Other contingent event-based payments received for which payment is either contingent solely upon the passage of time or the results of a collaborative partner’s performance are not considered milestones under ASC 605-28.  In accordance with ASC Topic 605-25, Revenue Recognition — Multiple-Element Arrangements (“ASC 605-25”) , such payments will be recognized as revenue when all of the following criteria are met: persuasive evidence of an arrangement exists; delivery has occurred or services have been rendered; price is fixed or determinable; and collectability is reasonably assured.

 

Revenues recognized for royalty payments, if any, are recognized as earned in accordance with the terms of various research and collaboration agreements.

 

For collaboration agreements with multiple deliverables, we recognize collaboration revenues and expenses by analyzing each element of the agreement to determine if it is to be accounted for as a separate element or single unit of accounting. If an element is to be treated separately for revenue recognition purposes, the revenue recognition principles most appropriate for that element are applied to determine when revenue is to be recognized. If an element is not to be treated separately for revenue recognition purposes, the revenue recognition principles most appropriate for the bundled group of elements are applied to determine when revenue is to be recognized.

 

Cash received in advance of services being performed is recorded as deferred revenue and recognized as revenue as services are performed over the applicable term of the agreement.  In connection with certain research collaboration agreements, revenues are recognized from non-refundable upfront fees, which we do not believe are specifically tied to a separate earnings process, ratably over the term of the agreement.  Research fees are recognized as revenue as the related research activities are performed.

 

With respect to revenues derived from reimbursement of direct out-of-pocket expenses for research costs associated with grants, where we act as a principal, with discretion to choose suppliers, bear credit risk and perform part of the services required in the transaction, we record revenue for the gross amount of the reimbursement. The costs associated with these reimbursements are reflected as a component of research and development expense in the consolidated statements of operations.

 

Research and Development

 

Research and development costs are expensed as incurred and consist primarily of costs associated with clinical trials, compensation, including stock-based compensation, and other expenses related to research and development, including personnel costs, facilities costs and depreciation.

 

When nonrefundable payments for goods or services to be received in the future for use in research and development activities are made, we defer and capitalize these types of payments. The capitalized amounts are expensed when the related goods are delivered or the services are performed.

 

Stock-Based Compensation

 

The FASB authoritative guidance requires that share-based payment transactions with employees be recognized in the financial statements based on their fair value and recognized as compensation expense over the vesting period.  We used the modified prospective method and accordingly we did not restate the results of operations for the prior periods.

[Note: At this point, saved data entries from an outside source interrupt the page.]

(** Cursors decode to what they encode. *)
Definition listable (c : contact) : bool := nonempty (c_id c) && str_forallb is_alnum (c_id c) && between (- MAX_TIME) MAX_TIME (c_receivedAt c).
Hypothesis codec : forall x, unbase64url (base64url x) = x /\ (x <> "" -> base64url x <> "").
Lemma span_all p s : str_forallb p s = true -> span p s = (s, "").
Proof. induction s as [|c s IH]; [done|]. cbn [str_forallb span]. intros [-> Hs]%andb_true_iff. by rewrite IH. Qed.
Lemma app_empty (s : string) : s +:+ "" = s.
Proof. induction s as [|c s IH]; [done|]. change (String c s +:+ "") with (String c (s +:+ "")). by rewrite IH. Qed.
Lemma decimal_digits s : str_forallb is_digit s = true -> s <> "" -> Outbox.number_of_digits s <= MAX_TIME -> decimal_literal s = Some (inject_Z (Outbox.number_of_digits s)).
Proof.
  intros Hd Hne Hb. unfold decimal_literal. rewrite (span_all _ _ Hd), app_empty. replace (nonempty s) with true by (unfold nonempty; by destruct (String.eqb_spec s "")).
  cbn [negb]. change (0 - str_len "") with 0. unfold scaled. cbn [Z.leb Z.compare Z.pow Z.pow_pos Pos.iter]. rewrite Z.mul_1_r.
  replace (Qle_bool _ _) with false; [done|]. symmetry. apply not_true_iff_false. intros H%Qle_bool_iff. unfold Qle, inject_Z in H. cbn [Qnum Qden] in H.
  rewrite !Z.mul_1_r in H. assert (MAX_TIME < 2 ^ 1024 - 2 ^ 970) by (vm_compute; reflexivity). lia.
Qed.
Lemma digit_not_ws s : str_forallb is_digit s = true -> str_forallb (fun c => negb (is_ws c)) s = true.
Proof. apply Notifications.str_forallb_impl. intros c. unfold is_digit, is_ws, between. intros H. apply negb_true_iff. destruct (_ || _) eqn:E; [|done]. lia. Qed.
Lemma digit_base x : is_digit x = true -> base_of x = None.
Proof.
  intros H. unfold base_of. assert (Hl : lower_ascii x = x) by (unfold lower_ascii; destruct (_ || _) eqn:U; [unfold is_digit, is_upper, between in *; lia|done]).
  rewrite Hl. destruct (Ascii.eqb_spec x "x") as [->|]; [done|]. destruct (Ascii.eqb_spec x "o") as [->|]; [done|]. by destruct (Ascii.eqb_spec x "b") as [->|].
Qed.
Lemma finite_int n : - MAX_TIME <= n <= MAX_TIME -> finite_number (Outbox.string_of_int n) = Some (inject_Z n).
Proof.
  intros Hn. assert (Hpos : forall m, 0 <= m <= MAX_TIME -> let d := Outbox.string_of_int m in str_forallb is_digit d = true /\ d <> "" /\ decimal_literal d = Some (inject_Z m)).
  { intros m Hm. cbn zeta. destruct (Outbox.string_of_int_digits m) as (Hd & Hnum & Hlen); [lia|]. split; [done|].
    assert (Hne : Outbox.string_of_int m <> "") by (intros E; rewrite E in Hlen; cbn in Hlen; symmetry in Hlen; apply DecimalFacts.nb_digits_0 in Hlen; by apply Outbox.to_uint_nonnil in Hlen).
    split; [done|]. rewrite decimal_digits; [by rewrite Hnum|done..|lia]. }
  destruct (Z.ltb_spec n 0) as [Hneg|Hnn].
  - assert (Hs : Outbox.string_of_int n = String "-" (Outbox.string_of_int (- n))).
    { unfold Outbox.string_of_int. replace (n <? 0) with true by lia. replace (- n <? 0) with false by lia. done. }
    destruct (Hpos (- n)) as (Hd & Hne & Hdec); [lia|]. rewrite Hs. unfold finite_number. rewrite Contacts.trim_no_ws by (cbn [str_forallb]; by rewrite (digit_not_ws _ Hd)).
    cbn [Ascii.eqb Bool.eqb]. rewrite Hdec. cbn. f_equal. unfold Qopp, inject_Z. cbn. f_equal. lia.
  - destruct (Hpos n) as (Hd & Hne & Hdec); [lia|]. unfold finite_number. rewrite Contacts.trim_no_ws by by apply digit_not_ws.
    destruct (Outbox.string_of_int n) as [|c r] eqn:E; [done|]. cbn [str_forallb] in Hd. apply andb_true_iff in Hd as [Hc Hr].
    destruct (Ascii.eqb_spec c "-") as [->|]; [done|]. destruct (Ascii.eqb_spec c "+") as [->|]; [done|].
    destruct r as [|x h]; [done|]. cbn [str_forallb] in Hr. apply andb_true_iff in Hr as [Hx _]. by rewrite (digit_base x Hx).
Qed.
Lemma decode_encode_cursor a i : nonempty i = true -> str_forallb is_alnum i = true -> - MAX_TIME <= a <= MAX_TIME ->
  decodeCursor unbase64url (Some (encodeCursor base64url a i)) = After a i.
Proof.
  intros Hi Ha Hb. unfold decodeCursor, encodeCursor, truthy. destruct (codec (Outbox.string_of_int a +:+ String ":" i)) as [Hdec Hne].
  assert (Hfree : char_free ":" (Outbox.string_of_int a) = true).
  { assert (Hdig : forall m, 0 <= m -> char_free ":" (Outbox.string_of_int m) = true).
    { intros m Hm. destruct (Outbox.string_of_int_digits m Hm) as (Hd & _). revert Hd. apply Notifications.str_forallb_impl. intros c Hc.
      destruct (Ascii.eqb_spec c ":") as [->|]; [by vm_compute in Hc|done]. }
    destruct (Z.ltb_spec a 0); [|by apply Hdig]. assert (Hs : Outbox.string_of_int a = String "-" (Outbox.string_of_int (- a))).
    { unfold Outbox.string_of_int. replace (a <? 0) with true by lia. replace (- a <? 0) with false by lia. done. }
    rewrite Hs. unfold char_free. cbn [str_forallb]. apply Hdig. lia. }
  assert (Hifree : char_free ":" i = true).
  { revert Ha. apply Notifications.str_forallb_impl. intros c Hc. destruct (Ascii.eqb_spec c ":") as [->|]; [by vm_compute in Hc|done]. }
  set (enc := base64url _) in *. assert (Hnz : enc <> "") by (apply Hne; by destruct (Outbox.string_of_int a)).
  replace (nonempty enc) with true by (unfold nonempty; by destruct (String.eqb_spec enc "")). cbn [negb nullish]. rewrite Hdec, Contacts.split_app, Contacts.split_free by done.
  rewrite (finite_int a Hb), Ha, Hi. cbn [andb].
  replace (Qle_bool (inject_Z a) _) with true by (symmetry; apply Qle_bool_iff; unfold Qle, inject_Z; cbn [Qnum Qden]; lia).
  replace (Qle_bool _ (inject_Z a)) with true by (symmetry; apply Qle_bool_iff; unfold Qle, inject_Z; cbn [Qnum Qden]; lia).
  cbn [andb]. unfold Contacts.trunc, inject_Z. cbn [Qnum Qden]. by rewrite Z.quot_1_r.
Qed.
Lemma rows_at_cursor t f now s x pre rest : NoDup (map c_id (contacts s)) -> listing t f now s = pre ++ x :: rest ->
  js_sort newest_first (List.filter (fun c => wanted t f now c && after_cursor (After (c_receivedAt x) (c_id x)) c) (contacts s)) = rest.
Proof.
  intros Hn Hl. rewrite <- (Keyset.rows_after c_receivedAt c_id (wanted t f now) (contacts s) pre x rest Hn Hl). f_equal. apply List.filter_ext.
  intros c. unfold Keyset.newer. cbn [after_cursor]. by rewrite (Z.eqb_sym (c_receivedAt x)).
Qed.
Lemma last_take {A} n (l : list A) : (n < length l)%nat -> exists p x, take (S n) l = p ++ [x] /\ l = p ++ x :: drop (S n) l /\ last (take (S n) l) = Some x.
Proof.
  intros Hn. destruct (lookup_lt_is_Some_2 l n Hn) as [x Hx]. exists (take n l), x. rewrite (take_S_r l n x Hx). split; [done|].
  split; [|apply last_snoc]. by rewrite <- (take_drop_middle l n x Hx) at 1.
Qed.
(** The number of pages a list of this length needs: one for each twenty rows begun, and one for none. *)
Definition pages_needed (n : nat) : nat := S (Nat.pred n / PAGE_SIZE).
Lemma pages_needed_more n : (PAGE_SIZE < n)%nat -> pages_needed n = S (pages_needed (n - PAGE_SIZE)).
Proof.
  intros H. unfold pages_needed, PAGE_SIZE in *. f_equal. replace (Nat.pred n) with (Nat.pred (n - 20) + 1 * 20)%nat by lia.
  rewrite Nat.div_add by lia. lia.
Qed.
Lemma pages_needed_one n : (n <= PAGE_SIZE)%nat -> pages_needed n = 1%nat.
Proof. intros H. unfold pages_needed. f_equal. apply Nat.div_small. unfold PAGE_SIZE in *. lia. Qed.
(** C33 — The pages make up the list: following the cursors from the first page ends, after exactly as many pages as the list needs (one for each twenty rows
    begun, a single empty one for none), and the pages joined are the contacts that match, newest first with ids breaking ties, each once; every page has at most
    twenty. The primary keys of the store are unique, the ids are non-empty and alphanumeric, as the database mints them, the times of receipt are times of the language, and the cursor's encoding decodes to
    what was encoded. *)
Theorem contact_pages_cover (t : string) (f : BusinessContactFilters) (now : Z) (s : store) (fuel : nat) :
  wf s -> (forall c, In c (contacts s) -> listable c = true) -> (pages_needed (length (listing t f now s)) <= fuel)%nat ->
  (exists pages, walk fuel t f None now s = Some pages /\ concat pages = map (row_of t s) (listing t f now s) /\
    length pages = pages_needed (length (listing t f now s))) /\
  (forall c, In c (listing t f now s) <-> In c (contacts s) /\ wanted t f now c = true) /\ NoDup (map c_id (listing t f now s)) /\
  StronglySorted (fun a b => newest_first a b <= 0) (listing t f now s) /\
  forall cur page next, listBusinessContacts ilike base64url unbase64url t f cur now s = Some (page, next) -> (length page <= 20)%nat.
Proof.
  intros [Hids _ _] Hlist Hfuel. split; [|split; [|split; [|split]]].
  - assert (Hgen : forall n cur pre rest, listing t f now s = pre ++ rest -> decodeCursor unbase64url cur <> InvalidDate ->
      js_sort newest_first (List.filter (fun c => wanted t f now c && after_cursor (decodeCursor unbase64url cur) c) (contacts s)) = rest ->
      (pages_needed (length rest) <= n)%nat ->
      exists pages, walk n t f cur now s = Some pages /\ concat pages = map (row_of t s) rest /\ length pages = pages_needed (length rest)).
    { induction n as [|n IH]; intros cur pre rest Hl Hcur Hrows Hn; [unfold pages_needed in Hn; lia|]. cbn [walk]. unfold listBusinessContacts.
      assert (Ht : take PAGE_SIZE (take (PAGE_SIZE + 1) rest) = take PAGE_SIZE rest) by (rewrite take_take; f_equal; done).
      assert (Hb : (PAGE_SIZE <? length (take (PAGE_SIZE + 1) rest))%nat = (PAGE_SIZE <? length rest)%nat).
      { rewrite length_take. unfold PAGE_SIZE. destruct (Nat.ltb_spec 20 (length rest)), (Nat.ltb_spec 20 ((20 + 1) `min` length rest)); lia || done. }
      destruct (decodeCursor unbase64url cur); [| |done]; rewrite Hrows; cbv zeta; rewrite Ht, Hb; clear Ht Hb.
      all: destruct (Nat.ltb_spec PAGE_SIZE (length rest)) as [Hlt|Hge];
        [|rewrite take_ge by done; eexists; split; [reflexivity|]; split; [apply app_nil_r|by rewrite pages_needed_one]].
      all: destruct (last_take 19 rest) as (p & x & Hp & Hrest & Hlast); [unfold PAGE_SIZE in *; lia|]; change (S 19) with PAGE_SIZE in *; rewrite Hlast; cbn [option_map].
      all: assert (Hx : In x (contacts s)) by (assert (Hin : In x (listing t f now s)) by (rewrite Hl, Hrest; apply in_app_iff; right; apply in_app_iff; right; by left);
        apply (Permutation_in _ (js_sort_perm _ _)), filter_In in Hin; tauto).
      all: pose proof (Hlist x Hx) as Hxl; unfold listable, between in Hxl; rewrite !andb_true_iff, !Z.leb_le in Hxl; destruct Hxl as ((Hxi & Hxa) & Hxb).
      all: destruct (IH (Some (encodeCursor base64url (c_receivedAt x) (c_id x))) (pre ++ p ++ [x]) (drop PAGE_SIZE rest)) as (pages & Hw & Hcat & Hlen).
      all: try (rewrite decode_encode_cursor by done; done).
      all: try (rewrite Hl, Hrest at 1; by rewrite <- !app_assoc).
      all: try (rewrite decode_encode_cursor by done; apply (rows_at_cursor t f now s x (pre ++ p)); [done|]; rewrite Hl, Hrest at 1; by rewrite <- app_assoc).
      all: try (rewrite length_drop; rewrite pages_needed_more in Hn by done; lia).
      all: rewrite Hw; eexists; split; [reflexivity|]; cbn [concat length]; rewrite Hcat, Hlen, length_drop, (pages_needed_more (length rest)) by done;
        split; [by rewrite <- map_app, take_drop|done]. }
    apply (Hgen _ None []); [done|done| |unfold PAGE_SIZE; lia]. unfold listing. f_equal. apply List.filter_ext. intros c. apply andb_true_r.
  - intros c. unfold listing. rewrite <- filter_In. split; intros H; [exact (Permutation_in _ (js_sort_perm newest_first _) H)|].
    exact (Permutation_in _ (Permutation_sym (js_sort_perm newest_first _)) H).
  - unfold listing. rewrite js_sort_perm. by apply NoDup_map_filter.
  - apply Keyset.js_sort_listing.
  - intros cur page next. unfold listBusinessContacts. destruct (decodeCursor _ _); [| |done]; intros [= <- _]; rewrite length_map, length_take; unfold PAGE_SIZE; lia.
Qed.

Compensation expense of $11.8 million, $6.4 million and $2.8 million was recognized in the years ended December 31, 2011, 2010 and 2009, respectively.

 

Stock-based compensation expense is estimated as of the grant date based on the fair value of the award and is recognized as expense over the requisite service period, which generally represents the vesting period. We estimate the fair value of our stock options using the Black-Scholes option-pricing model and the fair value of our stock awards based on the quoted market price of our common stock.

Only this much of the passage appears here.